RI Siapkan Protokol Krisis

 
bagikan berita ke :

Sabtu, 05 April 2008
Di baca 1782 kali


”Itu (protokol krisis) sedang digarap.Tujuannya untuk mengatur mekanisme dan pembagian tugas dalam situasi misalnya ada krisis. Itu kan suasananya lain dengan kalau normal. Krisis itu harus serbacepat,” ujar Menko Perekonomian Boediono di Jakarta kemarin.

Dia mengatakan, belajar dari pengalaman krisis ekonomi 1997–1998, program restrukturisasi perbankan yang dilakukan waktu itu, saat ini menjadi persoalan hukum bagi pejabat pemerintah yang mengambil keputusan. Padahal, lanjutnya, melihat kondisi ekonomi pada 1997–1998,Kredit Likuiditas Bank Indonesia (KLBI) dan Bantuan Likuiditas Bank Indonesia (BLBI) dibutuhkan.

”Konkretnya adalah semacam aturan landasan hukum untuk mengatur kalau seperti 1997/1998.Kalau seperti itu, siapa yang bertanggung jawab apa,supaya semuanya jelas,tidak lalu saling menyalahkan,” katanya. Boediono menargetkan pembahasan RUU tersebut bisa diserahkan kepada DPR tahun ini.

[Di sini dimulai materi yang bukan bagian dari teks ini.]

Definition request_dynamic_wsinstance (params : Parameters) (env : request_env)
    (fingerprint : list Z) : comp unit bool :=
  if negb (rq_socket env) then Ok false
  else
    match af_unix_connectat (rq_connect env) (wsinstance_sockdir params)
            (bs "https-factory.sock") with
    | Ok _ =>
        '(_, sent) ← send_all (rq_send env) fingerprint (5 * 1000000) (rq_shutdown env);
        if negb sent then Ok false
        else
          reply ← recv_alnum (rq_recv env) 20 (30 * 1000000);
          Ok (bool_decide (reply = Some (bs "done")))
    | _ => Ok false
    end.

Record connect_env := ConnectEnv {
  ce_redirect : bool;                      (** [http_redirect_connect] *)
  ce_socket : bool;
  ce_connect1 : list Z → comp errno unit;  (** the first attempt *)
  ce_request : request_env;
  ce_connect2 : list Z → comp errno unit
}.

(** An attempt to connect [self->ws_fd]. *)
Definition try_connect (params : Parameters) (connect : list Z → comp errno unit)
    (self : Connection) (name : list Z) : Connection * bool :=
  match af_unix_connectat connect (wsinstance_sockdir params) name with
  | Ok _ => match af_unix_fill_sockaddr_at (wsinstance_sockdir params) name with
            | Some path => (set_ws self (Some (WsSocket path)), true)
            | None => (self, false)
            end
  | _ => (self, false)
  end.

Definition https_sockname (wsinstance : list Z) : list Z :=
  bs "https@" ++ wsinstance ++ bs ".sock".

Definition connection_connect_to_dynamic_wsinstance (params : Parameters) (env : connect_env)
    (self : Connection) : comp unit (Connection * bool) :=
  _ ← cassert (tls self);
  let instance := default (bs "(null)") (wsinstance self) in
  let sockname := https_sockname instance in
  _ ← cassert ((0 <? zlen sockname) && (zlen sockname <? 80));
  let '(self, ok) := try_connect params (ce_connect1 env) self sockname in
  if ok : bool then Ok (self, true)
  else
    requested ← request_dynamic_wsinstance params (ce_request env) instance;
    if negb requested then Ok (self, false)
    else Ok (try_connect params (ce_connect2 env) self sockname).
Lemma scan_number_followed s r : s ≠ [] → ends r → scan_number (s ++ r) = followed_by r <$> scan_number s.
Proof.
  intros Hs Hr. destruct s as [|c s]; [done|]. cbn [app scan_number]. destruct (c =? 45).
  - rewrite scan_magnitude_followed by done. by destruct (scan_magnitude s) as [[[]]|].
  - by apply (scan_magnitude_followed (c :: s)).
Qed.

Lemma numeral_nonempty w : numeral w → w ≠ [].
Proof. by intros [v Hv] ->. Qed.

(** A number begins with a digit or a sign. *)
Lemma numeral_head w : numeral w → ∃ c t, w = c :: t ∧ (c = 45 ∨ 48 ≤ c ≤ 57).
Proof.
  intros [v Hv]. destruct w as [|c t]; [done|]. exists c, t. split; [done|]. cbn [scan_number] in Hv.
  destruct (Z.eqb_spec c 45) as [|]; [by left|right]. apply isdigit_range. unfold scan_magnitude, scan_digits in Hv.
  cbn [read_digits] in Hv. by destruct (isdigit c).
Qed.

Lemma read_digits_all d : digits d → read_digits d = (d, []).
Proof. induction 1 as [|c d Hc _ IH]; [done|]. cbn. by rewrite Hc, IH. Qed.

Lemma scan_magnitude_digits n : 0 ≤ n < 10 ^ 20 →
  scan_magnitude (digits_fuel 20 n) = Some (digits_fuel 20 n, Some n, []).
Proof.
  intros Hn. pose proof (digits_fuel_value 20 n Hn) as Hv. pose proof (digits_fuel_digits 20 n ltac:(lia)) as Hd.
  destruct (decide (n = 0)) as [->|H0]; [done|]. destruct (digits_fuel_canonical 20 n) as (_ & c & l & E & Hc); [lia|].
  unfold scan_magnitude, scan_digits. rewrite read_digits_all by done. rewrite E in *. cbn -[dec_value].
  rewrite bool_decide_eq_false_2 by congruence. cbn -[dec_value]. by rewrite app_nil_r, Hv.
Qed.

(** *** The integers are numbers. *)
Lemma scan_render n : - 2 ^ 63 ≤ n < 2 ^ 63 → scan_number (render_i64 n) = Some (render_i64 n, Some n, []).
Proof.
  intros Hn. unfold render_i64. destruct (n <? 0) eqn:E; to_prop.
  - cbn [scan_number Z.eqb Pos.eqb]. rewrite scan_magnitude_digits by lia. cbn. by rewrite Z.opp_involutive.
  - destruct (digits_fuel_nonempty 19 n) as (c & t & Ec). pose proof (digits_fuel_digits 20 n E) as Hd.
    pose proof (scan_magnitude_digits n ltac:(lia)) as Hs. rewrite Ec in *.
    apply Forall_cons in Hd as [Hc _]. apply isdigit_range in Hc. cbn [scan_number].
    by rewrite (proj2 (Z.eqb_neq c 45)) by lia.
Qed.

Lemma read_list_items {A B} (read : list Z → option (B * list Z)) close (f : A → list Z) (g : A → B) l n r :
  l ≠ [] → close ≠ 44 → ends [close] → (length l ≤ n)%nat →
  (∀ x r, x ∈ l → ends r → read (f x ++ r) = Some (g x, r)) →
  read_list read close n (dump_items f l ++ close :: r) = Some (g <$> l, r).
Proof.
  intros Hne Hc Hd. revert n. induction l as [|x l IH]; intros [|n] Hn Hr; try done; [cbn in Hn; lia|].
  cbn [dump_items]. rewrite <- !app_assoc. cbn [read_list].
  destruct l as [|y l].
  - cbn [app dump_items]. rewrite Hr by auto. cbn [mbind option_bind].
    by rewrite (proj2 (Z.eqb_neq _ _)), Z.eqb_refl by done.
  - cbn [app]. rewrite Hr by auto. cbn [mbind option_bind app Z.eqb Pos.eqb].
    rewrite IH; [done|done|cbn in *; lia|]. intros z s Hz. apply Hr. by constructor.
Qed.

Lemma dump_items_length {A} (f : A → list Z) l : (length l ≤ S (length (dump_items f l)))%nat.
Proof.
  induction l as [|x [|y l] IH]; [cbn; lia|cbn; lia|].
  change (dump_items f (x :: y :: l)) with (f x ++ [44] ++ dump_items f (y :: l)).
  rewrite !length_app. cbn [length] in *. lia.
Qed.

Lemma read_items_dump {A B} (read : list Z → option (B * list Z)) close (f : A → list Z) (g : A → B) l r :
  close ≠ 44 → ends [close] →
  (∀ x, x ∈ l → ∃ c t, f x = c :: t ∧ c ≠ close) →
  (∀ x r, x ∈ l → ends r → read (f x ++ r) = Some (g x, r)) →
  read_items read close (dump_items f l ++ close :: r) = Some (g <$> l, r).
Proof.
  intros Hc Hd Hh Hr. destruct l as [|x l]; [cbn; by rewrite Z.eqb_refl|].
  assert (Hlen : (length (x :: l) ≤ length (dump_items f (x :: l) ++ close :: r))%nat).
  { rewrite length_app. pose proof (dump_items_length f (x :: l)). cbn [length] in *. lia. }
  destruct (Hh x) as (c & t & E & Hn); [constructor|].
  assert (Hs : ∃ s, dump_items f (x :: l) ++ close :: r = c :: s).
  { cbn. rewrite E. cbn. by eexists. }
  destruct Hs as [s Es]. unfold read_items. rewrite Es, (proj2 (Z.eqb_neq _ _)) by done.
  rewrite <- Es. by apply read_list_items.
Qed.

Menurutnya, krisis ekonomi membutuhkan tindakan cepat sehingga sulit mengikuti prosedur biasa seperti penggunaan uang negara harus berdasarkan pembahasan dengan DPR pada penyusunan APBN.

”Di Amerika Serikat (AS) ini baru. Seperti Anda ketahui, Bear Stearns (bank investasi di AS) itu karena bangkrut, pengaruhnya luar biasa ke perusahaan lain. Melihat itu kemudian The Fed memberi pinjaman seperti BLBI yang jumlahnya USD30 miliar dan diputuskan pada weekend. Secepat itu, jadi bayangkan kalau tidak ada payung hukumnya. Siapa yang berani,”ujar Boediono.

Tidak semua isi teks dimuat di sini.